Records to use below:

Lemma store_chunks_ok ids bs offset s :
  NoDup ids -> Forall (fun id => id ∈ owned s /\ id <> 0 /\ u32_ok id) ids ->
  0 <= offset <= zlen bs -> zlen bs - offset <= OVERFLOW_PAYLOAD_PER_PAGE * zlen ids ->
  exists s', store_chunks ids bs offset s = (s', Ok tt) /\
    chain (pages s') (default 0 (head ids)) ids (slice bs offset (zlen bs - offset)) /\
    (forall id, id ∉ ids -> pages s' !! id = pages s !! id) /\
    (forall n, room s n -> room s' n).
Proof.
  revert s offset. induction ids as [|pid ids IH]; intros s offset Hnd Hids Ho Hfit;
    cbn [store_chunks].
  { exists s. split_and!; try done. unfold zlen at 2 in Hfit. cbn in Hfit.
    replace (zlen bs - offset) with 0 by lia. rewrite slice_0. constructor. }
  apply NoDup_cons in Hnd as [Hni Hnd]. apply Forall_cons in Hids as [(Hin & H0 & Hu) Hids].
  change OVERFLOW_PAYLOAD_PER_PAGE with 16344 in *. rewrite zlen_cons in Hfit.
  pose proof (zlen_nonneg ids).
  remember (Z.min (offset + 16344) (zlen bs)) as ce eqn:Hce. set (chunk := slice bs offset (ce - offset)).
  assert (Hcl : zlen chunk = ce - offset) by (unfold chunk; rewrite zlen_slice; lia).
  assert (Hn32 : u32_ok (default 0 (head ids))).
  { destruct ids as [|i ids]; cbn; [unfold u32_ok; lia|]. by apply Forall_cons in Hids as [(_ & _ & ?) _]. }
  pose proof (chunk_page_at pid (default 0 (head ids)) chunk Hu Hn32) as Hc.
  change OVERFLOW_PAYLOAD_PER_PAGE with 16344 in Hc. specialize (Hc ltac:(lia)).
  destruct (write_page_ok s pid _ Hin (chunk_len _ _ _ Hc) (chunk_page_id pid _ _ Hu)) as (s1 & q & E & Hp & Ho1 & Hq & Hr).
  rewrite (eff_bind_ok _ _ _ _ _ (eff_map_err_ok OverflowPager _ _ _ _ E)).
  destruct (IH s1 ce Hnd) as (s2 & E2 & Hch & Hf & Hr2); [|lia|lia|].
  { eapply Forall_impl; [exact Hids|]. intros x (A & B & C). by rewrite Ho1. }
  exists s2. split_and!; [done| |intros; rewrite Hf by set_solver; rewrite Hp, lookup_insert_ne by set_solver; done|auto].
  replace (slice bs offset (zlen bs - offset)) with (chunk ++ slice bs ce (zlen bs - ce)).
  - apply (chain_page _ pid (default 0 (head ids)) q); [done| |by eapply chunk_at_resealed|done].
    rewrite Hf by done. by rewrite Hp, lookup_insert_eq.
  - unfold chunk. rewrite (slice_join bs offset (ce - offset) ce (zlen bs - ce)) by lia. f_equal; lia.
Qed.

End of Records to use.

**What the task requires**: Please print the records above exactly from their first line. End with the line containing "replace (zlen bs", and include it.

**Output below**:
Lemma store_chunks_ok ids bs offset s :
  NoDup ids -> Forall (fun id => id ∈ owned s /\ id <> 0 /\ u32_ok id) ids ->
  0 <= offset <= zlen bs -> zlen bs - offset <= OVERFLOW_PAYLOAD_PER_PAGE * zlen ids ->
  exists s', store_chunks ids bs offset s = (s', Ok tt) /\
    chain (pages s') (default 0 (head ids)) ids (slice bs offset (zlen bs - offset)) /\
    (forall id, id ∉ ids -> pages s' !! id = pages s !! id) /\
    (forall n, room s n -> room s' n).
Proof.
  revert s offset. induction ids as [|pid ids IH]; intros s offset Hnd Hids Ho Hfit;
    cbn [store_chunks].
  { exists s. split_and!; try done. unfold zlen at 2 in Hfit. cbn in Hfit.
    replace (zlen bs - offset) with 0 by lia. rewrite slice_0. constructor. }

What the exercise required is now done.